The conduct of clinical trials in rare diseases utilizing the traditional centers of excellence approach remains challenging. Patient-based registries have been shown to be both feasible and valid in several other diseases.

Objective:

This report outlines the clinical characteristics of a large online registry cohort of participants with a self-reported diagnosis of GPA or MPA.

Methods:

Data was collected through standardized questionnaires among patients with a self-reported diagnosis of GPA or MPA in the Vasculitis Patient-Powered Research Network, a prospective, longitudinal cohort in which participants participate in an online platform.

Results:

There were 762 and 164 participants included with a self-diagnosis of GPA and MPA, respectively, with 98% of diagnoses confirmed by a physician.

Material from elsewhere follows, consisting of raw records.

(** A check that stops the program in such a round. *)
Lemma round_stops s w w' tr x :
  w_log w = tr ++ w_log w0 -> msg_counts (recv_replies tr) s w -> 0 <= r_ret x -> 2 < check p ->
  stats_failed (check_flat (s_p s) (last (w_st w)) (m_data (r_msg x))).1 = true ->
  w_log w' = (the_call, x) :: w_log w -> X EXIT_FAIL_RECV w'.
Proof using HXr.
  intros Hlog (_ & _ & _ & _ & Hp & _) Hnn H2 Hfail Hlog'. apply HXr. split; [done|].
  exists ((the_call, x) :: tr). split; [by rewrite Hlog', Hlog|].
  rewrite (recv_trace the_call x tr x), payloads_snoc by done. unfold got. rewrite (proj2 (Z.leb_le _ _)) by done.
  by rewrite checked_snoc, <- Hp, (proj2 (Z.eqb_neq _ _)) by lia.
Qed.

(** A round whose receive succeeded. *)
Lemma round_received s w tr l x k :
  w_log w = tr ++ w_log w0 -> w_next w = w_next w0 -> w_verbose w = w_verbose w0 ->
  w_mem w = <[b := l]> (w_mem w0) -> length l = Z.to_nat (u64 (buf_sz p)) ->
  msg_counts (recv_replies tr) s w -> kstep the_call (w_k w) = (x, k) -> 0 <= r_ret x ->
  let d := m_data (r_msg x) in
  let w1 := w_set_mem (<[b := put_bytes 0 (Some <$> d) l]> (w_mem w)) (w_call the_call x k w) in
  Z.of_nat (length d) = r_ret x -> Z.of_nat (length d) <= nr * L ->
  wpg F (p' <- check_pkt (msg_iov (plain_header b L nr)) (iov_elems (s_p s)) (r_ret x) (s_p s) ;;
         check_msg_name (plain_header b L nr) (sender_addr p') ;;
         check_cmsg (plain_header b L nr) p' sizeof_cbuf ;;
         ret (inl (MsgState (s_i s + 1) (u64 (s_total s + r_ret x)) p' (plain_header b L nr) (s_r s))))%c
    (next_state s) X w1.
Proof using HL Hnr Hfit Hmax Hplain HXr.
  intros Hlog Hnx Hv Hm Hl Hcnt E Hnn d w1 Hlen Hcap.
  assert (Hgiv : given recv_reply x) by by eapply given_now.
  pose proof Hcnt as (_ & _ & _ & _ & _ & (o & m & br & Hc) & _).
  assert (Hn : iov_elems (s_p s) = nr) by (by rewrite Hc).
  assert (Hck : check (s_p s) = check p) by (by rewrite Hc).
  set (l1 := put_bytes 0 (Some <$> d) l) in *.
  assert (Hl1 : length l1 = length l) by (apply length_put_bytes; rewrite length_fmap; lia).
  wp_step. rewrite Hn. cbn [msg_iov plain_header]. rewrite <- Hlen at 1.
  assert (Hend : forall p' last' w', (p', last') = (if check p =? 0 then (s_p s, last (w_st w))
      else check_flat (s_p s) (last (w_st w)) d) -> _) by
    exact (fun p' last' w' H => round_end s w w' tr l l1 x p' last' Hlog Hnx Hv Hm Hl Hl1 Hcnt Hgiv Hnn H).
  eapply check_pkt_spec; [done|done|lia|done| | | |].
  - exists l1. split_and!; [apply lookup_insert_eq|rewrite Hl1; lia|].
    pose proof (get_put_same 0 (Some <$> d) l) as Hg. rewrite length_fmap in Hg. apply Hg. lia.
  - intros H0. apply (Hend _ (last (w_st w))); try done; rewrite <- Hck, H0; [done|lia].
  - intros H0 Hpass. eapply Hend; try done; rewrite <- Hck.
    + rewrite (proj2 (Z.eqb_neq _ _)) by done. by destruct (check_flat _ _ _).
    + intros H2. destruct Hpass; [lia|done].
  - intros H0 Hfail w' Hlog'. rewrite Hck in H0. by apply (round_stops s w w' tr x).
Qed.

Lemma recvmsg_round_spec error s w :
  msg_inv s w -> s_i s < count p ->
  (forall x w1 (Q : msg_state -> W -> Prop), r_ret x < 0 -> r_errno x <> EAGAIN ->
     (exists l, w_mem w1 = <[b := l]> (w_mem w0)) -> wpg F (error x) Q X w1) ->
  wpg F (recvmsg_round fd flags (count p) error s)
    (next_state s) X w.
Proof using HL Hnr Hfit Hmax Hplain Hker HXr.
  intros (tr & l & Hlog & Hnx & Hv & Hm & Hl & Hh & Hcnt) Hlt Herr.
  unfold recvmsg_round. rewrite (proj2 (Z.ltb_lt _ _)) by done.
  unfold recvmsg_call. do 2 wp_step. rewrite Hh. cbn [plain_header msg_iov msg_namelen msg_controllen].
  wp_ask x k E. destruct (Z.ltb_spec (r_ret x) 0) as [Hneg|Hnn].
  - wp_step. rewrite (proj2 (Z.ltb_lt _ _)) by done. destruct (Z.eqb_spec (r_errno x) EAGAIN) as [He|He].
    + wp_step. eexists. split; [done|]. split; [|done]. exists ((the_call, x) :: tr), l.
      split_and!; try done; [by cbn; rewrite Hlog|]. rewrite (recv_trace the_call x tr x), <- Hh by done.
      apply (counts_empty _ _ w); [done| |by eapply given_now|done]. unfold empty_queue.
      by rewrite (proj2 (Z.ltb_lt _ _)), He by done.
    + wp_step. apply Herr; [done|done|]. exists l. by rewrite <- Hm.
  - pose proof (Hker fd (iov_len <$> chunks b 0 L nr) 0 0 flags (w_k w)) as Hk. cbv zeta in Hk.
    rewrite E in Hk. cbn [fst] in Hk. destruct (Hk Hnn) as [Hlen Hcap]. rewrite sum_caps in Hcap by lia.
    wp_step. eapply deliver_spec; [done|lia|cbn; rewrite Hm; apply lookup_insert_eq|lia|rewrite Hl; lia|].
    wp_step. rewrite (proj2 (Z.ltb_ge _ _)) by done.
    apply (round_received s w tr l x k); try done. lia.
Qed.
End Loop.

Lemma plain_bind p sender cbuf b L :
  plain_sink p -> bind_header p sender cbuf (chunks b 0 L (iov_elems p)) = plain_header b L (iov_elems p).
Proof. intros (Hf & Ht & Hp). unfold bind_header, setup_msg_name, want_cmsg. by rewrite Hf, Ht, Hp. Qed.

(** ** The blocks of the set-up *)
Definition is_malloc (e : call * reply) : Prop := exists n, e.1 = CMalloc n.

(** Five blocks allocated after [w]: buffer, sender, control buffer, message
    headers, I/O vectors. *)
Definition five_blocks (l0 l1 l2 l3 l4 : list mbyte) w w' : Prop :=
  let n := w_next w in
  w_mem w' = <[n + 4 := l4]> (<[n + 3 := l3]> (<[n + 2 := l2]> (<[n + 1 := l1]> (<[n := l0]> (w_mem w))))) /\
  w_next w' = n + 5 /\ w_st w' = w_st w /\ w_verbose w' = w_verbose w /\
  exists evs, w_log w' = evs ++ w_log w /\ Forall is_malloc evs.
(* ===== verification/UdpSinkMmsg.v ===== *)
(** * What [sink_with_recvMmsg] of udp_sink.c does

    Every message of a batch is scattered over the buffer of its header and
    checked; the counters are those of checking the payloads in order. *)
From stdpp Require Import base list gmap strings.
From Stdlib Require Import ZArith Lia.
From S2P Require Import Prelude.
From S2P Require Import CLang.
From S2P Require Import Wp.
From S2P Require Import Libc.
From S2P Require Import Common.
From S2P Require Import CommonSocket.
From S2P Require Import Pktgen.
From S2P Require Import CheckPkt.
From S2P Require Import CheckPktSpec.
From S2P Require Import FloodSink.
From S2P Require Import Cmsg.
From S2P Require Import UdpSink.
From S2P Require Import UdpSinkSpec.
From S2P Require Import UdpSinkMsg.

#[local] Open Scope Z_scope.
#[local] Open Scope c_scope.

(** ** The buffers of a batch: blocks [nb], [nb + 1], ... of [sz] bytes *)
Definition bufs_ok (nb n : Z) (sz : nat) (m0 m : gmap Z (list mbyte)) : Prop :=
  (forall i, 0 <= i < n -> exists l, m !! (nb + i) = Some l /\ length l = sz) /\
  (forall b, b < nb \/ nb + n <= b -> m !! b = m0 !! b).

Lemma bufs_ok_0 nb sz m : bufs_ok nb 0 sz m m.
Proof. split; [lia|done]. Qed.

Lemma bufs_ok_alloc nb n sz m0 m l :
  0 <= n -> bufs_ok nb n sz m0 m -> length l = sz -> bufs_ok nb (n + 1) sz m0 (<[nb + n := l]> m).
Proof.
  intros Hn [H1 H2] Hl. split.
  - intros i Hi. destruct (Z.eq_dec i n) as [->|].
    + rewrite lookup_insert_eq. by eexists.
    + rewrite lookup_insert_ne by lia. apply H1. lia.
  - intros b Hb. rewrite lookup_insert_ne by lia. apply H2. lia.
Qed.

Lemma bufs_ok_update nb n sz m0 m i l :
  0 <= i < n -> bufs_ok nb n sz m0 m -> length l = sz -> bufs_ok nb n sz m0 (<[nb + i := l]> m).
Proof.
  intros Hi [H1 H2] Hl. split.
  - intros j Hj. destruct (Z.eq_dec j i) as [->|].
    + rewrite lookup_insert_eq. by eexists.
    + rewrite lookup_insert_ne by lia. apply H1. lia.
  - intros b Hb. rewrite lookup_insert_ne by lia. apply H2. lia.
Qed.
(* ===== verification/UdpSinkProps.v ===== *)
(** * udp_sink: the properties of the receive functions *)
From stdpp Require Import base list gmap strings.
From Stdlib Require Import ZArith Lia Ascii.
From S2P Require Import Prelude.
From S2P Require Import CLang.
From S2P Require Import Wp.
From S2P Require Import Libc.
From S2P Require Import Common.
From S2P Require Import CommonSocket.
From S2P Require Import Scripted.
From S2P Require Import Pktgen.
From S2P Require Import UdpFloodSpec.
From S2P Require Import CheckPkt.
From S2P Require Import CheckPktSpec.
From S2P Require Import FloodSink.
From S2P Require Import CheckProps.
From S2P Require Import UdpSink.
From S2P Require Import UdpSinkSpec.
From S2P Require Import UdpSinkMsg.
From S2P Require Import UdpSinkMmsg.
From S2P Require Import Getopt.
From S2P Require Import UdpSinkMain.

#[local] Open Scope Z_scope.
#[local] Open Scope c_scope.

(** Parameters of the examples: [n] packets, check level [level], datagrams
    received into four elements. *)
Definition example_sink (n level : Z) : sink_params :=
  set_iov_elems 4 (set_count n (level_params level)).

Definition again : reply := Reply (-1) EAGAIN (Timespec 0 0) [].
Definition datagram (d : list Z) : reply :=
  Reply (Z.of_nat (length d)) 0 (Timespec 0 0) [RMsg d [] []].

(** A fresh process of the sink. *)
Definition start_sink (script : list reply) : @world scripted statics := start script (Statics hdr_zero).

(** C11: [sink_with_read], [sink_with_recvfrom] and [sink_with_recv] make
    [p->count] receive calls, terminate without undefined behaviour and free
    what they allocate.  A call that fails with EAGAIN is counted in
    [try_again]; the result is the number of calls that returned data, the bytes
    recorded are their sum.  Any other failure ends the program.  (With [verbose]
    set, [recvfrom] and [recv] need at least one call: they divide by it.) *)
Theorem sink_receives_count (K : Kernel) (v : receiver) (p : sink_params) (fd : Z)
  (r : time_bench_record) (w : world statics) :
  count p < 2 ^ 31 -> (v <> RRead -> 0 < w_verbose w -> 0 < count p) -> mem_wf w ->
  is_u64 (try_again r) ->
  wp (sink_with v fd p r) (recv_post p r w) (fun code _ => recv_exit code) w.
Proof. apply sink_with_spec. Qed.

Lemma sink_receives_count_witness :
  let w := start_sink [datagram [1; 2; 3]; again; datagram [4]] in
  wp (sink_with RRecv 3 (example_sink 3 0) zero_record) (recv_post (example_sink 3 0) zero_record w)
    (fun code _ => recv_exit code) w.
Proof.
  apply (sink_receives_count scripted RRecv (example_sink 3 0) 3 zero_record
    (start_sink [datagram [1; 2; 3]; again; datagram [4]])).
  - vm_compute. reflexivity.
  - intros _ H. discriminate H.
  - apply start_wf.
  - vm_compute. split; [discriminate|reflexivity].
Defined.

(** The scripted system, with the answers to [recvmsg] cut to the contract. *)
Definition careful_step (c : call) (k : list reply) : reply * list reply :=
  let '(r, k') := scripted_step c k in
  match c with
  | CRecvmsg _ caps _ _ _ =>
      if (r_ret r <? 0) || ((r_ret r =? Z.of_nat (length (m_data (r_msg r)))) && (r_ret r <=? sumZ caps))
      then (r, k') else (again, k')
  | _ => (r, k')
  end.

Definition careful : Kernel := {| kst := list reply; kstep := careful_step |}.

Lemma careful_contract : recvmsg_contract careful.
Proof.
  intros fd caps nl cl fl k. unfold careful. cbn [kstep]. unfold careful_step.
  destruct (scripted_step _ k) as [r k']. cbv zeta.
  destruct (Z.ltb_spec (r_ret r) 0) as [H|H]; cbn [orb]; [cbn; lia|].
  destruct (Z.eqb_spec (r_ret r) (Z.of_nat (length (m_data (r_msg r))))) as [E|E]; cbn [andb]; [|cbn; lia].
  destruct (Z.leb_spec (r_ret r) (sumZ caps)); cbn; lia.
Qed.

(** C6: [sink_with_recvmsg], asked for neither sender nor control data, makes
    [p->count] calls, scatters each message over its I/O vector and checks it:
    the counters and the remembered header are those of checking the received
    payloads in order, whatever the number of vector elements.  It terminates
    without undefined behaviour, frees what it allocates and counts messages,
    bytes and EAGAIN failures; it ends the program when memory runs out, a call
    fails otherwise, or above level 2 as soon as a counter is not zero. *)
Theorem sink_recvmsg_checks (K : Kernel) (p : sink_params) (fd : Z) (r : time_bench_record)
  (w : world statics) (contract : recvmsg_contract K) :
  0 < iov_elems p < 2 ^ 26 -> iov_elems p <= buf_sz p <= 2 ^ 31 - 32 -> count p < 2 ^ 31 ->
  (0 < w_verbose w -> 0 < count p) -> plain_sink p -> mem_wf w -> is_u64 (try_again r) ->
  wp (sink_with_recvmsg fd p r) (recvmsg_post p r w)
    (fun code w' => code = EXIT_FAIL_MEM \/ code = EXIT_FAIL_SOCK \/
                    (code = EXIT_FAIL_RECV /\ check_stopped p w w')) w.
Proof. intros. apply sink_with_recvmsg_spec; auto. Qed.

Compared to MPA, patients with GPA reported more ear, nose, and throat manifestations (including nasal/sinus, hearing loss and tracheal involvement; P<0.001 in each), fevers (P=0.050), joint involvement (P=0.003) and pulmonary involvement (P=0.002). Participants with MPA reported more renal involvement (P<0.001) and renal transplantation (P=0.015). ANCA positivity was reported in 94% (GPA) and 96% (MPA), and a biopsy showing vasculitis in 77% (GPA) and 82% (MPA).

Conclusions:

In this large online cohort of patients with a self-reported diagnosis of GPA or MPA, disease manifestations were consistent with what would be expected for each type of ANCA-associated vasculitis. Given the rarity of these and other vasculitides, conducting some types of research through online registries may provide an efficient alternative to in-person, center-of-excellence clinical trials.